======== Input data ========

(** C5: after a [disconnect] that returns, [_token] and [_expires_at] are
    [None] and every further authenticated call raises locally, without a
    request and so without the old token. *)
Theorem disconnect_clears_session (s s' : st) :
  disconnect s = (inr tt, s') ->
  _token (client s') = JNull /\ _expires_at (client s') = JNull /\
  (forall o, authenticated o = true -> run_op o s' = (inl not_registered, s')).
Proof.
  unfold_client. split_client; intros H; inversion H; subst; cbn.
  do 2 (split; [reflexivity|]). intros o Ha. apply auth_ops_need_token; auto.
Qed.

(** C7: a [register] that returns stored the [token] and [expiresAt]
    fields of the relay's JSON answer, and returns that whole answer. *)
Theorem register_stores_response (metadata : json) (s s' : st) (data : json) :
  register metadata s = (inr data, s') ->
  exists resp rs' kvs,
    transport (relay s)
      (mkRequest POST (relay_url (client s) ++ "/v1/register") []
         (Some (JObj (register_body (client s) metadata)))) = (inr resp, rs') /\
    resp_body resp = Some data /\ data = JObj kvs /\
    dict_get "token" kvs = Some (_token (client s')) /\
    dict_get "expiresAt" kvs = Some (_expires_at (client s')).
Proof.
  unfold_client. split_client; intros H; inversion H; subst; cbn.
  eexists _, _, _. repeat split; eauto.
Qed.
(* ===== verification/_CoqProject ===== *)
-Q . S2P
Prelude.v
Records.v
GoLib.v
AuthTypes.v
AuthCheck.v
AuthLogic.v
AuthTheorems.v
Regex.v
Files.v
Util.v
GoNum.v
Validator.v
Facts.v
Filters.v
DemoLibs.v
Backoff.v
Submission.v
Election.v
Governor.v
Transport.v
SecureMessages.v
DemoJSON.v
Security.v
Federation.v
Connection.v
Message.v
AgentManager.v
DDL.v
Machine.v
Watchers.v
ExecWatcher.v
NagiosWatcher.v
KVWatcher.v
FileWatcher.v
ExpressionWatcher.v
ScheduleWatcher.v
TimerWatcher.v
Tree.v
Sha256Sums.v
ArchiveWatcher.v
PluginsWatcher.v
FilterTheorems.v
ActionPolicy.v
Rpc.v
Processor.v
DemoServer.v
ServerTheorems.v
AgentsTheorems.v
Lifecycle.v
Tally.v
RpcOptions.v
RpcClient.v
RpcClientTheorems.v
Framework.v
FileSecurity.v
Enrollment.v
BasicClient.v
AAgent.v
Confkey.v
Discovery.v
Adapter.v
Config.v
Provision.v
ExternalAgents.v
WrittenConfig.v
DiscoveryTheorems.v
Execution.v
HttpSwitch.v
GossipWatcher.v
MetricWatcher.v
Registration.v
Instance.v
MachinesWatcher.v
DataPlugins.v
Resolvers.v
BuiltinAgents.v
ProtocolV1.v
HttpServer.v
AuditLog.v
Signers.v
(* ===== verification/GoLib.v ===== *)
(** * The Go standard library functions the modelled code uses

    [strings], [strconv], [encoding/hex], [encoding/base64] and
    [path/filepath] (unix), on byte strings.  Case folding and white space are
    those of ASCII: a byte outside ASCII is left alone. *)
From S2P Require Import Prelude.

(** ** Package strings *)

Definition has_prefix (s p : string) : bool := String.prefix p s.

Fixpoint has_suffix (s p : string) : bool :=
  String.eqb s p ||
  match s with
  | EmptyString => false
  | String _ s' => has_suffix s' p
  end.

Fixpoint drop_bytes (n : nat) (s : string) : string :=
  match n, s with
  | O, _ => s
  | S n', String _ s' => drop_bytes n' s'
  | S _, EmptyString => EmptyString
  end.

Fixpoint take_bytes (n : nat) (s : string) : string :=
  match n, s with
  | S n', String c s' => String c (take_bytes n' s')
  | _, _ => EmptyString
  end.

(** [strings.TrimPrefix] *)
Definition trim_prefix (s p : string) : string :=
  if has_prefix s p then drop_bytes (String.length p) s else s.

(** [strings.TrimSuffix] *)
Definition trim_suffix (s p : string) : string :=
  if has_suffix s p then take_bytes (String.length s - String.length p) s else s.

(** [strings.Contains] *)
Fixpoint str_contains (s p : string) : bool :=
  has_prefix s p ||
  match s with
  | EmptyString => false
  | String _ s' => str_contains s' p
  end.

(** [strings.Split(s, sep)] for a one byte separator. *)
Fixpoint split_go (sep : ascii) (cur : string) (s : string) : list string :=
  match s with
  | EmptyString => [cur]
  | String c s' =>
      if Ascii.eqb c sep then cur :: split_go sep "" s'
      else split_go sep (cur +:+ String c "") s'
  end.
Definition split (s : string) (sep : ascii) : list string := split_go sep "" s.

(** [strings.Join] *)
Fixpoint join (l : list string) (sep : string) : string :=
  match l with
  | [] => ""
  | [x] => x
  | x :: l' => x +:+ sep +:+ join l' sep
  end.

Definition ascii_lower (c : ascii) : ascii :=
  let n := nat_of_ascii c in
  if (65 <=? n)%nat && (n <=? 90)%nat then ascii_of_nat (n + 32) else c.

========

Your instructions: Once more, write out the entries exactly as they were written.

Answer section:
(** C5: after a [disconnect] that returns, [_token] and [_expires_at] are
    [None] and every further authenticated call raises locally, without a
    request and so without the old token. *)
Theorem disconnect_clears_session (s s' : st) :
  disconnect s = (inr tt, s') ->
  _token (client s') = JNull /\ _expires_at (client s') = JNull /\
  (forall o, authenticated o = true -> run_op o s' = (inl not_registered, s')).
Proof.
  unfold_client. split_client; intros H; inversion H; subst; cbn.
  do 2 (split; [reflexivity|]). intros o Ha. apply auth_ops_need_token; auto.
Qed.

(** C7: a [register] that returns stored the [token] and [expiresAt]
    fields of the relay's JSON answer, and returns that whole answer. *)
Theorem register_stores_response (metadata : json) (s s' : st) (data : json) :
  register metadata s = (inr data, s') ->
  exists resp rs' kvs,
    transport (relay s)
      (mkRequest POST (relay_url (client s) ++ "/v1/register") []
         (Some (JObj (register_body (client s) metadata)))) = (inr resp, rs') /\
    resp_body resp = Some data /\ data = JObj kvs /\
    dict_get "token" kvs = Some (_token (client s')) /\
    dict_get "expiresAt" kvs = Some (_expires_at (client s')).
Proof.
  unfold_client. split_client; intros H; inversion H; subst; cbn.
  eexists _, _, _. repeat split; eauto.
Qed.
(* ===== verification/_CoqProject ===== *)
-Q . S2P
Prelude.v
Records.v
GoLib.v
AuthTypes.v
AuthCheck.v
AuthLogic.v
AuthTheorems.v
Regex.v
Files.v
Util.v
GoNum.v
Validator.v
Facts.v
Filters.v
DemoLibs.v
Backoff.v
Submission.v
Election.v
Governor.v
Transport.v
SecureMessages.v
DemoJSON.v
Security.v
Federation.v
Connection.v
Message.v
AgentManager.v
DDL.v
Machine.v
Watchers.v
ExecWatcher.v
NagiosWatcher.v
KVWatcher.v
FileWatcher.v
ExpressionWatcher.v
ScheduleWatcher.v
TimerWatcher.v
Tree.v
Sha256Sums.v
ArchiveWatcher.v
PluginsWatcher.v
FilterTheorems.v
ActionPolicy.v
Rpc.v
Processor.v
DemoServer.v
ServerTheorems.v
AgentsTheorems.v
Lifecycle.v
Tally.v
RpcOptions.v
RpcClient.v
RpcClientTheorems.v
Framework.v
FileSecurity.v
Enrollment.v
BasicClient.v
AAgent.v
Confkey.v
Discovery.v
Adapter.v
Config.v
Provision.v
ExternalAgents.v
WrittenConfig.v
DiscoveryTheorems.v
Execution.v
HttpSwitch.v
GossipWatcher.v
MetricWatcher.v
Registration.v
Instance.v
MachinesWatcher.v
DataPlugins.v
Resolvers.v
BuiltinAgents.v
ProtocolV1.v
HttpServer.v
AuditLog.v
Signers.v
(* ===== verification/GoLib.v ===== *)
(** * The Go standard library functions the modelled code uses

    [strings], [strconv], [encoding/hex], [encoding/base64] and
    [path/filepath] (unix), on byte strings.  Case folding and white space are
    those of ASCII: a byte outside ASCII is left alone. *)
From S2P Require Import Prelude.

(** ** Package strings *)

Definition has_prefix (s p : string) : bool := String.prefix p s.

Fixpoint has_suffix (s p : string) : bool :=
  String.eqb s p ||
  match s with
  | EmptyString => false
  | String _ s' => has_suffix s' p
  end.

Fixpoint drop_bytes (n : nat) (s : string) : string :=
  match n, s with
  | O, _ => s
  | S n', String _ s' => drop_bytes n' s'
  | S _, EmptyString => EmptyString
  end.

Fixpoint take_bytes (n : nat) (s : string) : string :=
  match n, s with
  | S n', String c s' => String c (take_bytes n' s')
  | _, _ => EmptyString
  end.

(** [strings.TrimPrefix] *)
Definition trim_prefix (s p : string) : string :=
  if has_prefix s p then drop_bytes (String.length p) s else s.

(** [strings.TrimSuffix] *)
Definition trim_suffix (s p : string) : string :=
  if has_suffix s p then take_bytes (String.length s - String.length p) s else s.

(** [strings.Contains] *)
Fixpoint str_contains (s p : string) : bool :=
  has_prefix s p ||
  match s with
  | EmptyString => false
  | String _ s' => str_contains s' p
  end.

(** [strings.Split(s, sep)] for a one byte separator. *)
Fixpoint split_go (sep : ascii) (cur : string) (s : string) : list string :=
  match s with
  | EmptyString => [cur]
  | String c s' =>
      if Ascii.eqb c sep then cur :: split_go sep "" s'
      else split_go sep (cur +:+ String c "") s'
  end.
Definition split (s : string) (sep : ascii) : list string := split_go sep "" s.

(** [strings.Join] *)
Fixpoint join (l : list string) (sep : string) : string :=
  match l with
  | [] => ""
  | [x] => x
  | x :: l' => x +:+ sep +:+ join l' sep
  end.

Definition ascii_lower (c : ascii) : ascii :=
  let n := nat_of_ascii c in
  if (65 <=? n)%nat && (n <=? 90)%nat then ascii_of_nat (n + 32) else c.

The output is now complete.